Only those lines in the data below from the line containing "if 310 <? k + len then S754_infinity neg" through the line containing "(** ToBoolean on", both included, should be restated word for word.

(Dataset records)
┄┄┄┄┄┄┄┄┄┄┄┄┄┄┄┄┄┄┄┄

(** * VideoLab server: conversion and clip pipeline

    A shallow embedding of [server.js]: the port resolution at startup, the
    format registry, and the two upload handlers [POST /api/convert] and
    [POST /api/clip] with their scratch-file discipline.

    JavaScript numbers are IEEE-754 binary64 values; they are modelled with
    the specification floats of the standard library ([spec_float] at
    precision 53 and maximal exponent 1024).  The file system is the set of
    paths present in the scratch directory.  A handler run is a function of
    the request, the clock and the behaviour of the child process and of
    the transfer of the download; it returns the file system and the trace
    of observable actions once every event that ever comes has been
    handled.  A child or a transfer may also never end. *)

From Stdlib Require Import ZArith Ascii String List Bool Lia.
From Stdlib Require Import Floats.SpecFloat.
From stdpp Require Import base decidable gmap strings list.

Local Open Scope string_scope.
Local Open Scope list_scope.
Local Open Scope Z_scope.

(** ** Characters and decimal numerals *)

Module Chars.

Definition is_digit (c : ascii) : bool :=
  let n := N_of_ascii c in ((48 <=? n) && (n <=? 57))%N.

Definition digit_val (c : ascii) : Z := Z.of_N (N_of_ascii c) - 48.

(** Value of a hexadecimal digit, if [c] is one. *)
Definition hex_val (c : ascii) : option Z :=
  let n := Z.of_N (N_of_ascii c) in
  if (48 <=? n) && (n <=? 57) then Some (n - 48)
  else if (97 <=? n) && (n <=? 102) then Some (n - 87)
  else if (65 <=? n) && (n <=? 70) then Some (n - 55)
  else None.

(** Texts are kept as the bytes of their UTF-8 encoding.  The white
    space and line terminators that fit in one byte: TAB, LF, VT, FF, CR
    and SP. *)
Definition is_space (c : ascii) : bool :=
  let n := N_of_ascii c in ((9 <=? n) && (n <=? 13) || (n =? 32))%N.

(** The no-break space U+00A0, in its two bytes [C2 A0]. *)
Definition is_space2 (a b : ascii) : bool :=
  ((N_of_ascii a =? 194) && (N_of_ascii b =? 160))%N.

(** The white space and line terminators of three bytes: U+1680
    [E1 9A 80]; U+2000 to U+200A, U+2028, U+2029 and U+202F
    [E2 80 80] to [E2 80 8A], [E2 80 A8], [E2 80 A9], [E2 80 AF]; U+205F
    [E2 81 9F]; U+3000 [E3 80 80]; and the byte order mark U+FEFF
    [EF BB BF]. *)
Definition is_space3 (a b c : ascii) : bool :=
  let x := N_of_ascii a in
  let y := N_of_ascii b in
  let z := N_of_ascii c in
  ((x =? 225) && (y =? 154) && (z =? 128)
   || (x =? 226) && (y =? 128)
      && ((128 <=? z) && (z <=? 138) || (z =? 168) || (z =? 169) || (z =? 175))
   || (x =? 226) && (y =? 129) && (z =? 159)
   || (x =? 227) && (y =? 128) && (z =? 128)
   || (x =? 239) && (y =? 187) && (z =? 191))%N.

(** What [parseFloat] and [parseInt] skip first: every leading white
    space and line terminator of JavaScript. *)
Fixpoint skip_spaces (s : list ascii) : list ascii :=
  match s with
  | a :: r =>
      if is_space a then skip_spaces r
      else
        match r with
        | b :: r2 =>
            if is_space2 a b then skip_spaces r2
            else
              match r2 with
              | c :: r3 => if is_space3 a b c then skip_spaces r3 else s
              | [] => s
              end
        | [] => s
        end
  | [] => []
  end.

(** Longest prefix of decimal digits, and the rest. *)
Fixpoint span_digits (s : list ascii) : list ascii * list ascii :=
  match s with
  | c :: r =>
      if is_digit c then let '(d, t) := span_digits r in (c :: d, t)
      else ([], s)
  | [] => ([], [])
  end.

Definition digits_val (d : list ascii) : Z :=
  fold_left (fun acc c => 10 * acc + digit_val c) d 0.

Definition digit_char (d : Z) : ascii := ascii_of_N (Z.to_N (48 + d)).

Fixpoint decimal_aux (fuel : nat) (n : Z) (acc : list ascii) : list ascii :=
  match fuel with
  | O => acc
  | S f =>
      let acc' := digit_char (n mod 10) :: acc in
      if n <? 10 then acc' else decimal_aux f (n / 10) acc'
  end.

(** Decimal digits of a non-negative integer, most significant first. *)
Definition decimal (n : Z) : list ascii :=
  decimal_aux (S (Z.to_nat (Z.log2 n))) n [].

Fixpoint starts_with (p s : list ascii) : option (list ascii) :=
  match p, s with
  | [], _ => Some s
  | a :: p', b :: s' => if Ascii.eqb a b then starts_with p' s' else None
  | _ :: _, [] => None
  end.

End Chars.

(** ** JavaScript numbers *)

Module Number.
Import Chars.

Definition number := spec_float.

Definition prec : Z := 53.
Definition emax : Z := 1024.

Definition NaN : number := S754_nan.
Definition zero : number := S754_zero false.

(** The double nearest to an integer. *)
Definition of_Z (z : Z) : number := binary_normalize prec emax z 0 false.

(** The double nearest to [m * 10^k], for [m >= 0], with the sign [neg].
    Magnitudes beyond the range of the doubles are cut off first; the
    quotient by a power of ten is rounded once, from the exact remainder. *)
Definition of_decimal (neg : bool) (m k : Z) : number :=
  if m =? 0 then S754_zero neg
  else
    let len := Z.of_nat (List.length (decimal m)) in
    if 310 <? k + len then S754_infinity neg
    else if k + len <? -330 then S754_zero neg
    else if 0 <=? k then
      binary_normalize prec emax (if neg then - (m * 10 ^ k) else m * 10 ^ k) 0 neg
    else
      let '(q, e, l) := SFdiv_core_binary prec emax m 0 (10 ^ (- k)) 0 in
      binary_round_aux prec emax neg q e l.

Definition isNaN (x : number) : bool :=
  match x with S754_nan => true | _ => false end.

(** ToBoolean on a number: NaN, +0 and -0 are falsy. *)
Definition truthy (x : number) : bool :=
  match x with
  | S754_nan | S754_zero _ => false
  | _ => true
  end.

(** [x || d] on numbers. *)
Definition or_else (x d : number) : number := if truthy x then x else d.

Definition ltb (x y : number) : bool := SFltb x y.
Definition leb (x y : number) : bool := SFleb x y.
Definition gtb (x y : number) : bool := SFltb y x.
Definition sub (x y : number) : number := SFsub prec emax x y.

(** The integer a number denotes, when it is finite and integral. *)
Definition to_integer (x : number) : option Z :=
  match x with
  | S754_zero _ => Some 0
  | S754_finite s m e =>
      let v :=
        if 0 <=? e then Some (Z.pos m * 2 ^ e)
        else if Z.pos m mod 2 ^ (- e) =? 0 then Some (Z.pos m / 2 ^ (- e))
        else None in
      option_map (fun a => if s then - a else a) v
  | _ => None
  end.

(** *** parseFloat *)

(** Optional exponent part [e[+-]digits]; without digits there is none. *)
Definition parse_exponent (s : list ascii) : Z :=
  match s with
  | c :: r =>
      if Ascii.eqb c "e"%char || Ascii.eqb c "E"%char then
        let '(neg, r') :=
          match r with
          | sg :: t =>
              if Ascii.eqb sg "-"%char then (true, t)
              else if Ascii.eqb sg "+"%char then (false, t)
              else (false, r)
          | [] => (false, r)
          end in
        let '(d, _) := span_digits r' in
        match d with
        | [] => 0
        | _ => if neg then - digits_val d else digits_val d
        end
      else 0
  | [] => 0
  end.

(** The longest prefix that is a decimal literal, after leading white
    space: a sign, then [Infinity] or digits with an optional fraction and
    exponent.  No such prefix gives NaN. *)
Definition parseFloat_chars (s : list ascii) : number :=
  let s := skip_spaces s in
  let '(neg, s) :=
    match s with
    | c :: r =>
        if Ascii.eqb c "-"%char then (true, r)
        else if Ascii.eqb c "+"%char then (false, r)
        else (false, s)
    | [] => (false, s)
    end in
  match starts_with (list_ascii_of_string "Infinity") s with
  | Some _ => S754_infinity neg
  | None =>
      let '(ip, r) := span_digits s in
      let '(fp, r) :=
        match r with
        | c :: t => if Ascii.eqb c "."%char then span_digits t else ([], r)
        | [] => ([], r)
        end in
      match (ip ++ fp)%list with
      | [] => NaN
      | ds =>
          of_decimal neg (digits_val ds)
            (parse_exponent r - Z.of_nat (List.length fp))
      end
  end.

(** [parseFloat(v)] for a body field [v]: a string, or [undefined] when the
    field is absent (its string conversion "undefined" is no literal). *)
Definition parseFloat (v : option string) : number :=
  match v with
  | Some s => parseFloat_chars (list_ascii_of_string s)
  | None => NaN
  end.

(** *** Number to string *)

(** Exact value [num / den] of the finite double [m * 2^e]. *)
Definition ratio (m : positive) (e : Z) : Z * Z :=
  if 0 <=? e then (Z.pos m * 2 ^ e, 1) else (Z.pos m, 2 ^ (- e)).

Fixpoint find_scale (fuel : nat) (num den j : Z) : Z :=
  match fuel with
  | O => j
  | S f => if den <=? num * 10 ^ j then j else find_scale f num den (j + 1)
  end.

(** The [n] with [10^(n-1) <= num/den < 10^n]. *)
Definition magnitude (num den : Z) : Z :=
  if den <=? num then Z.of_nat (List.length (decimal (num / den)))
  else 1 - find_scale 400 num den 1.

Definition same_double (x y : number) : bool :=
  match x, y with
  | S754_finite s1 m1 e1, S754_finite s2 m2 e2 =>
      Bool.eqb s1 s2 && (m1 =? m2)%positive && (e1 =? e2)
  | S754_infinity s1, S754_infinity s2 => Bool.eqb s1 s2
  | _, _ => false
  end.

(** Search for the shortest significand: at [k] digits the two decimals
    around the value are tried; the nearer one that reads back as the same
    double wins (the even one on a tie). *)
Fixpoint shortest (fuel : nat) (x : number) (num den n k : Z) : Z * Z :=
  let e10 := n - k in
  let '(p, q) :=
    if 0 <=? e10 then (num, den * 10 ^ e10) else (num * 10 ^ (- e10), den) in
  let lo := p / q in
  let hi := lo + 1 in
  let nearest :=
    match (p - lo * q) ?= (hi * q - p) with
    | Lt => lo
    | Gt => hi
    | Eq => if Z.even lo then lo else hi
    end in
  match fuel with
  | O => (nearest, e10)
  | S f =>
      let oklo := (0 <? lo) && same_double (of_decimal false lo e10) x in
      let okhi := same_double (of_decimal false hi e10) x in
      if oklo && okhi then (nearest, e10)
      else if oklo then (lo, e10)
      else if okhi then (hi, e10)
      else shortest f x num den n (k + 1)
  end.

┄┄┄┄┄┄┄┄┄┄┄┄┄┄┄┄┄┄┄┄

Answer to the problem –
    if 310 <? k + len then S754_infinity neg
    else if k + len <? -330 then S754_zero neg
    else if 0 <=? k then
      binary_normalize prec emax (if neg then - (m * 10 ^ k) else m * 10 ^ k) 0 neg
    else
      let '(q, e, l) := SFdiv_core_binary prec emax m 0 (10 ^ (- k)) 0 in
      binary_round_aux prec emax neg q e l.

Definition isNaN (x : number) : bool :=
  match x with S754_nan => true | _ => false end.

(** ToBoolean on a number: NaN, +0 and -0 are falsy. *)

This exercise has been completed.